Au-delà de rendre prétentieux, le leadership rend souvent aveugle. C’est notamment vrai pour les pionniers…
A l’heure où le monde accélère, il ne fait plus bon pour une marque d’être pionnier ou même leader sur son marché. Cette position a en effet plutôt tendance à figer, à empêcher les évolutions, à louper les virages stratégiques.
Est-il utile de rappeler le cas de Kodak, inventeur du négatif en 1884 et longtemps leader incontesté de la photographie argentique, qui a inventé dans ses laboratoires la photo numérique en 1975 et déposé 3 ans plus tard le premier brevet d’un appareil numérique avec capteur CDD ? A force de reporter une prise de décision qui aurait, de fait, saboté sa technologie maîtresse (l’argentique), Kodak n’a jamais pris le virage digital et a fini par sombrer.
Ce cas n’est pas une exception. La position de leader et de pionnier est souvent aveuglante, ou paralysante. Kodak en avait déjà fait l’expérience en refusant en 1945 les plans d’une photocopieuse dotée d’un processus révolutionnaire à un certain Chester Carlson qui fondera 3 ans plus tard Xerox. Rebelote en 1950 en refusant le projet d’un ingénieur venu lui présenter le procédé de photographie instantanée… qui deviendra le Polaroid.
Le concept de destruction créatrice cher à Schumpeter n’a jamais été autant d’actualité. IBM, Thomson, Nokia, Napster, Yahoo, Regus,… Combien de pionniers ont disparu ou subi des crises existentielles radicales ?
Le cas des taxis G7 en est une illustration. Il aura fallu attendre 2016 et une crise majeure après la montée des VTC, uber en tête, pour que l’entreprise reprenne l’initiative et se remette dans le marché. Pour rappel, G7 est l’émanation de la Compagnie française des automobiles de place, créée en mars 1905, qui reprendra quelques années plus tard le nom de la lettre (G) et du chiffre (7) attribuée par la préfecture de Paris lors de l’immatriculation des véhicules. Pionnier et leader, inventeur du premier central radio en 1964 mettant en relation les demandeurs et les chauffeurs, la société s’est longtemps assise sur sa position dominante, à l’instar de l’ensemble des taxis parisiens. Ne s’étant pendant longtemps pas adaptée à l’évolution du marché et des attentes de la clientèle, elle a permis l’émergence de nouveaux acteurs qui ont failli la faire définitivement disparaitre. Le sursaut récent, proche de l’instinct de survie, permet finalement à G7 de replacer sur le marché et se comporter comme une « vraie » marque, davantage soucieuse de ses clients.

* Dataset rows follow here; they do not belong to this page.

Definition generateMetadata (config : Config) : IO unit :=
  log_Println "Generating metadata...";;
  '(snapshotFiles, err) ← filepath_Glob (SnapshotOutputDir config);
  match err with
  | Some err => log_Println ("Failed to retrieve snapshot files: " +:+ err)
  | None =>
      if bool_decide (length snapshotFiles = 0%nat)
      then log_Println "Warning: No snapshot files found."
      else
        records ← statRecords snapshotFiles [csvHeader];
        r ← os_Create (CsvOutputFile config);
        match r with
        | inr err => log_Println ("Failed to create metadata file: " +:+ err)
        | inl file =>
            err ← csv_WriteAll file records;
            match err with
            | Some err => log_Println ("Failed to write to metadata file: " +:+ err)
            | None => log_Println "Metadata generation completed."
            end;;
            (* deferred, last registered first: writer.Flush(), then the
               closure that closes the file *)
            closeErr ← file_Close file;
            match closeErr with
            | Some err => log_Println ("Failed to close metadata file: " +:+ err)
            | None => mret tt
            end
        end
  end.

(** ** [uploadFile], [uploadSnapshots], [uploadMetadata] *)

(** The named result [err] is what the body returns, until the deferred
    closure has run: it closes the file and replaces a [nil] result by the
    error of [Close].  A [nil] [config.FTPConn] makes [Stor] panic; the
    deferred closure still runs. *)
Definition uploadFile (config : Config) (sourceFile targetFile : string)
    : IO (option error) :=
  r ← os_Open sourceFile;
  match r with
  | inr err => mret (Some err)
  | inl file =>
      match FTPConn config with
      | None =>
          file_Close file;;
          panic "invalid memory address or nil pointer dereference"
      | Some c =>
          err ← ftp_Stor c targetFile file;
          closeErr ← file_Close file;
          match closeErr with
          | Some closeErr =>
              match err with
              | None => mret (Some closeErr)
              | Some err =>
                  log_Println ("Failed to close the file: " +:+ closeErr);;
                  mret (Some err)
              end
          | None => mret err
          end
      end
  end.

(** The body of the loop of [uploadSnapshots] for one file. *)
Definition uploadSnapshot (config : Config) (file : string) : IO unit :=
  err ← uploadFile config file (Join (OutputDir config) (Base file));
  match err with
  | Some err =>
      log_Println ("Failed to upload snapshot file '" +:+ file +:+ "': " +:+ err)
  | None => log_Println ("Uploaded snapshot file '" +:+ file +:+ "'")
  end;;
  time_Sleep (wrap64 (Millisecond * Interval config)).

Et si Apple, marque hégémonique par excellence, qui n’hésite pas pour le moment encore à pratiquer des prix indécents et imposer à ses consommateurs une obsolescence programmée de ses produits, prenait conscience que le leadership peut parfois devenir une faiblesse ? Quand le statut de pionnier n’est plus qu’une simple posture, le verdict peut être radical ! Comme l’a dit Jaggish N. Sheth dans The Self-Destructive Habits of Good Companies… And How to Break Them, « le syndrome du déni touche souvent les entreprises qui ont perdu l’humilité de leurs débuts et qui créent une mythologie de leur grandeur. » A méditer.